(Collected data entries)

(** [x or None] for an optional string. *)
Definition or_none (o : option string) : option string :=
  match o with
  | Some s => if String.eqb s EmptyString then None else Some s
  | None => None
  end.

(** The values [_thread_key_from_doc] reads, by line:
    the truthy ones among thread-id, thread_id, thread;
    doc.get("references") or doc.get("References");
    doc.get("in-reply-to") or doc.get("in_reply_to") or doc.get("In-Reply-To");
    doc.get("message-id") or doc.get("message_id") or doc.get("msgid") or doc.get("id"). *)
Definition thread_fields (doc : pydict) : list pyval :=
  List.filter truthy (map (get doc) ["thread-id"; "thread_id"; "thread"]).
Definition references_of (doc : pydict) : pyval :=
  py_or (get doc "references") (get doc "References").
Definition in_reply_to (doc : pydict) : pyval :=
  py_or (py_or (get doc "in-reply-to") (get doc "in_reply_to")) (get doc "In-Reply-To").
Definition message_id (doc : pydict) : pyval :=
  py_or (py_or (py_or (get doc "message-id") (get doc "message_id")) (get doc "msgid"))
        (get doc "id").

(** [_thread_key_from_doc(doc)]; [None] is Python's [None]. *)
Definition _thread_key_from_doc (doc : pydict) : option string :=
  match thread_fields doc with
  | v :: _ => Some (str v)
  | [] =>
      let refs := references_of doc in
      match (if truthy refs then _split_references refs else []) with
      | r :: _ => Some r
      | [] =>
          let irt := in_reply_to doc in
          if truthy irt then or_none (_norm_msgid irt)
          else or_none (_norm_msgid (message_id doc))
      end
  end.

==

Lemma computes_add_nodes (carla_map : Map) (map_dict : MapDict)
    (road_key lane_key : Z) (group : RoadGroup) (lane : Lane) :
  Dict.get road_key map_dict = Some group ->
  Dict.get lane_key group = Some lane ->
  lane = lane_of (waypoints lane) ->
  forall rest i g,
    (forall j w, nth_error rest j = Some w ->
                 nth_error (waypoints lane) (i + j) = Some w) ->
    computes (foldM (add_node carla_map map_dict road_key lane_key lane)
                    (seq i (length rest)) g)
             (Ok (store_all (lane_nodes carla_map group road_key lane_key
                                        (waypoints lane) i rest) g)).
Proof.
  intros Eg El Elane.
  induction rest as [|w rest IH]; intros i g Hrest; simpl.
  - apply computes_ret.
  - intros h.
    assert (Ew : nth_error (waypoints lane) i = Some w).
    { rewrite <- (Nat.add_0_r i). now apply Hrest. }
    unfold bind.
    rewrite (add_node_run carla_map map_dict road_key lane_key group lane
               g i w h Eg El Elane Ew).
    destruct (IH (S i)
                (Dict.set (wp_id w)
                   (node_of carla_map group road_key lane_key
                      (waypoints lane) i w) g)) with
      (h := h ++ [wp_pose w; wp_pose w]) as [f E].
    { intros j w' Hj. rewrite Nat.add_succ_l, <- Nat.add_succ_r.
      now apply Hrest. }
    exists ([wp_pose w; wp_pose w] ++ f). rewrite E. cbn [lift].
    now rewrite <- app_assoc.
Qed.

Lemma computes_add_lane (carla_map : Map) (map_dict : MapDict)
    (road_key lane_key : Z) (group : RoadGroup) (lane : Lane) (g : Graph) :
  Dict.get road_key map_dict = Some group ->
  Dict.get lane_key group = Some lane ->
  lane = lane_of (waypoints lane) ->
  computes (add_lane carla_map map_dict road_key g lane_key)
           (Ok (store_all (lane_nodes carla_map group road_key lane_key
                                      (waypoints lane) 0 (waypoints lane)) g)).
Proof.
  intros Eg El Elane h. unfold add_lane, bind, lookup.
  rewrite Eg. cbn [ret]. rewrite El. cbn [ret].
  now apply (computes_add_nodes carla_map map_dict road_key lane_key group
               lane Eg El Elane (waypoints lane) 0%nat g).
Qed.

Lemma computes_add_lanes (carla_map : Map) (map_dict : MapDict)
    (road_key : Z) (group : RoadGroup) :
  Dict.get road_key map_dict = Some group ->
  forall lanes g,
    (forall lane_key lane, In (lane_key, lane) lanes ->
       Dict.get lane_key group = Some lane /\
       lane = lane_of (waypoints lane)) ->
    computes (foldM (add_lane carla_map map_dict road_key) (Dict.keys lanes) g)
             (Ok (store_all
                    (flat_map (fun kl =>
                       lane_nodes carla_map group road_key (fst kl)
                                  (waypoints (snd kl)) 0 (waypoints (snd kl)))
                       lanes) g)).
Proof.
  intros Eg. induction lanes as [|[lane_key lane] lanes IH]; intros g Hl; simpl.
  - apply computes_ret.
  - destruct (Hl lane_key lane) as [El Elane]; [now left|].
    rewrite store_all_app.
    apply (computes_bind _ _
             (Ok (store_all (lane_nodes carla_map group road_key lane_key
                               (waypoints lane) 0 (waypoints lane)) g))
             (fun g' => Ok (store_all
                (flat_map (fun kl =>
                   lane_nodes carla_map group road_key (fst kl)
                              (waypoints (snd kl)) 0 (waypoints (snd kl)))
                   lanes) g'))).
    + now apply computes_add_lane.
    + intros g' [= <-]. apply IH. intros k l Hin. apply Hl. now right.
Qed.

---

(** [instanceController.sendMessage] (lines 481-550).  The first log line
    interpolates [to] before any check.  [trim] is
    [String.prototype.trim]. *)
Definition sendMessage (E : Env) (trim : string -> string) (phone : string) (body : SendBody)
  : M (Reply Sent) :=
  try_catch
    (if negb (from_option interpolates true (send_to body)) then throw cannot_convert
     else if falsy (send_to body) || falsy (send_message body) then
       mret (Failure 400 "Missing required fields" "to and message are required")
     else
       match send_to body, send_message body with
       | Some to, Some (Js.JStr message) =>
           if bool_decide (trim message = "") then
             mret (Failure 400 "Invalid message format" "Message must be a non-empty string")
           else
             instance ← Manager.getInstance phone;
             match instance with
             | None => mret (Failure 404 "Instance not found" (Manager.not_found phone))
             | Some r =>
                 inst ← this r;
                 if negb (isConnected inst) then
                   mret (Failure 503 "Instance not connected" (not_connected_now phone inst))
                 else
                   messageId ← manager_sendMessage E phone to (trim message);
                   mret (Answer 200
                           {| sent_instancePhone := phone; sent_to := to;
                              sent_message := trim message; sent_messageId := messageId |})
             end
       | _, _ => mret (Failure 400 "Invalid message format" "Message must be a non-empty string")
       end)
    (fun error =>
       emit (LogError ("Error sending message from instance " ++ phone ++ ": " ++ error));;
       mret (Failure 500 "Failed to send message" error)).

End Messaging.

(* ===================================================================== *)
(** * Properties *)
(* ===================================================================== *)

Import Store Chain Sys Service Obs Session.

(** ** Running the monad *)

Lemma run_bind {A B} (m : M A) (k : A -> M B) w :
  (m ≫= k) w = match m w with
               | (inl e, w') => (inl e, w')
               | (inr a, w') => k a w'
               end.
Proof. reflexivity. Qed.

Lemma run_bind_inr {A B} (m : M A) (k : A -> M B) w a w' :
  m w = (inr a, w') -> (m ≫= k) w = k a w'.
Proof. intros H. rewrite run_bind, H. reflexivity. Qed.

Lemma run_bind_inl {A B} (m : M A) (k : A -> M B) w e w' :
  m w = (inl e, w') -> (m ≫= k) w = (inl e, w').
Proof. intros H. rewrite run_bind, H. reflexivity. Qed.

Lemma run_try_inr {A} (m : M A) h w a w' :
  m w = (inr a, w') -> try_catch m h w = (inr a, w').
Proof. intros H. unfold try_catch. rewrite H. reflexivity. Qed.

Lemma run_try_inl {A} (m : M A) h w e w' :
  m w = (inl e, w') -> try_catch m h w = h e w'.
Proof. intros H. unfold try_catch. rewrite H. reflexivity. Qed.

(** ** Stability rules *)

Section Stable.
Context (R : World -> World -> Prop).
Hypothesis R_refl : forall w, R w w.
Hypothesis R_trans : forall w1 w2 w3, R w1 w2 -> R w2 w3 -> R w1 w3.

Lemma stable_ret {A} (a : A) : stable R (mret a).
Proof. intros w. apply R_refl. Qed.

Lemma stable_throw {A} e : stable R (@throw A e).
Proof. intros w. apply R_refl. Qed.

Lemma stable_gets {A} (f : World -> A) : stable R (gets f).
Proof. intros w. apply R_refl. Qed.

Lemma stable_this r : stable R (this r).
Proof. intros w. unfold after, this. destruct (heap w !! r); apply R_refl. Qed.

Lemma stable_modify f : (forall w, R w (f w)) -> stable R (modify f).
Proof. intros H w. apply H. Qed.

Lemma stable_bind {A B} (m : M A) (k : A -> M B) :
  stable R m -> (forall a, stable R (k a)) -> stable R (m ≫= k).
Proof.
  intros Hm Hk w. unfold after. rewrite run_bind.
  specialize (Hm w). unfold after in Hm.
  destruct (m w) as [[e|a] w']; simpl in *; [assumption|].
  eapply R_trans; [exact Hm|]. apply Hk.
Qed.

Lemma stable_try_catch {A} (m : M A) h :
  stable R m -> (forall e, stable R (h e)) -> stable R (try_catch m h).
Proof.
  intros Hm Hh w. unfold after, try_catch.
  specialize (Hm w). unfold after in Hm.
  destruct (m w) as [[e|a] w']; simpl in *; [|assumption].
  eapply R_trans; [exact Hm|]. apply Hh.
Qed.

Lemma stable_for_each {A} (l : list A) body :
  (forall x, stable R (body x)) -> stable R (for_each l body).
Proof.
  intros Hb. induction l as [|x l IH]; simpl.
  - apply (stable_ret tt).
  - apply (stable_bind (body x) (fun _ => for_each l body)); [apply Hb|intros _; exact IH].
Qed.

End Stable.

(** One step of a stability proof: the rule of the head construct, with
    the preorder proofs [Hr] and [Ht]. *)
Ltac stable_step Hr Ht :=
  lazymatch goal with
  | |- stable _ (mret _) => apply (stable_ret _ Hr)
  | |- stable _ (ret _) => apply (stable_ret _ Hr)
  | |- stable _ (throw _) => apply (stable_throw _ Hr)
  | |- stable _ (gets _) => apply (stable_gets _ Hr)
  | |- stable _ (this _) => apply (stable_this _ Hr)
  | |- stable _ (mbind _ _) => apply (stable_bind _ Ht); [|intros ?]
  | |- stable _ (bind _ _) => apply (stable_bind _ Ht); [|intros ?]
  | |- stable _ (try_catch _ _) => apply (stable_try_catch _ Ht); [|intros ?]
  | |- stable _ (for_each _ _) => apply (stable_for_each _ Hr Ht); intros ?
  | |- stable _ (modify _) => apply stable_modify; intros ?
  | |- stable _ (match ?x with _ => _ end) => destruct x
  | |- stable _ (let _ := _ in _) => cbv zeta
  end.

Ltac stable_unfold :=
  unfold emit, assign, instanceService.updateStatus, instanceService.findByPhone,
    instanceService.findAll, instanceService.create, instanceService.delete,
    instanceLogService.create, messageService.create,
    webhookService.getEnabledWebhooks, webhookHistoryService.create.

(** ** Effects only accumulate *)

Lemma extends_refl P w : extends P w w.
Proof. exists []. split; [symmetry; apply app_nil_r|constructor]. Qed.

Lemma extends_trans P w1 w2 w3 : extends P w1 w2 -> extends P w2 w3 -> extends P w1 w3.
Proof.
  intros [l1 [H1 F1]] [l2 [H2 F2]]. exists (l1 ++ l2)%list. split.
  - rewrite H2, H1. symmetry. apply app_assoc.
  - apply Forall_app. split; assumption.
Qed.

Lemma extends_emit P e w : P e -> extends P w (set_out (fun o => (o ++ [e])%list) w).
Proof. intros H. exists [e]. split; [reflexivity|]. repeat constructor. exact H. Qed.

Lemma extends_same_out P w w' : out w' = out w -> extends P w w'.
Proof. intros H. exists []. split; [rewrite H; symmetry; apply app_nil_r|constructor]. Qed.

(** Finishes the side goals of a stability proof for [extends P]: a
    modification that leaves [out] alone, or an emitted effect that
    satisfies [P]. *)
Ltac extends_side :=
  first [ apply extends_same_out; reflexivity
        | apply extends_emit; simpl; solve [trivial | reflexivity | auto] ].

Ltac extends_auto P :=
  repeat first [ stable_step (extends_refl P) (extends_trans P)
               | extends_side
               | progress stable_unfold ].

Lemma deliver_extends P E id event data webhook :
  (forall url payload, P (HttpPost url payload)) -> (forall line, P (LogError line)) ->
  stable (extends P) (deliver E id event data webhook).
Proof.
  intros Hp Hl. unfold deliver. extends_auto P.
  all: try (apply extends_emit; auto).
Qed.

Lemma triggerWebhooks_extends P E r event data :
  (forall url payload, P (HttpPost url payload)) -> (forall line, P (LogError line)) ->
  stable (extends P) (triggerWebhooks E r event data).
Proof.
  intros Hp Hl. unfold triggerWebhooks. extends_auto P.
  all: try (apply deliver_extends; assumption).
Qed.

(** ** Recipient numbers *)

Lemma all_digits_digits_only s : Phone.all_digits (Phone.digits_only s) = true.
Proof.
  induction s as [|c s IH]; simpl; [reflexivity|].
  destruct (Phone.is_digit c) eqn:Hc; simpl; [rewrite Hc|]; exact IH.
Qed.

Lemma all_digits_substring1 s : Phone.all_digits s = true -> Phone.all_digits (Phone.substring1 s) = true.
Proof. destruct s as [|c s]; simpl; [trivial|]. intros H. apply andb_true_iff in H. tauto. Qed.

Task item:
Could you restate word for word the lines above, from the one that contains "g i w h Eg El Elane Ew)." through the one that contains "Dict.get lane_key group = Some lane /\", and no others?

Exercise result:
               g i w h Eg El Elane Ew).
    destruct (IH (S i)
                (Dict.set (wp_id w)
                   (node_of carla_map group road_key lane_key
                      (waypoints lane) i w) g)) with
      (h := h ++ [wp_pose w; wp_pose w]) as [f E].
    { intros j w' Hj. rewrite Nat.add_succ_l, <- Nat.add_succ_r.
      now apply Hrest. }
    exists ([wp_pose w; wp_pose w] ++ f). rewrite E. cbn [lift].
    now rewrite <- app_assoc.
Qed.

Lemma computes_add_lane (carla_map : Map) (map_dict : MapDict)
    (road_key lane_key : Z) (group : RoadGroup) (lane : Lane) (g : Graph) :
  Dict.get road_key map_dict = Some group ->
  Dict.get lane_key group = Some lane ->
  lane = lane_of (waypoints lane) ->
  computes (add_lane carla_map map_dict road_key g lane_key)
           (Ok (store_all (lane_nodes carla_map group road_key lane_key
                                      (waypoints lane) 0 (waypoints lane)) g)).
Proof.
  intros Eg El Elane h. unfold add_lane, bind, lookup.
  rewrite Eg. cbn [ret]. rewrite El. cbn [ret].
  now apply (computes_add_nodes carla_map map_dict road_key lane_key group
               lane Eg El Elane (waypoints lane) 0%nat g).
Qed.

Lemma computes_add_lanes (carla_map : Map) (map_dict : MapDict)
    (road_key : Z) (group : RoadGroup) :
  Dict.get road_key map_dict = Some group ->
  forall lanes g,
    (forall lane_key lane, In (lane_key, lane) lanes ->
       Dict.get lane_key group = Some lane /\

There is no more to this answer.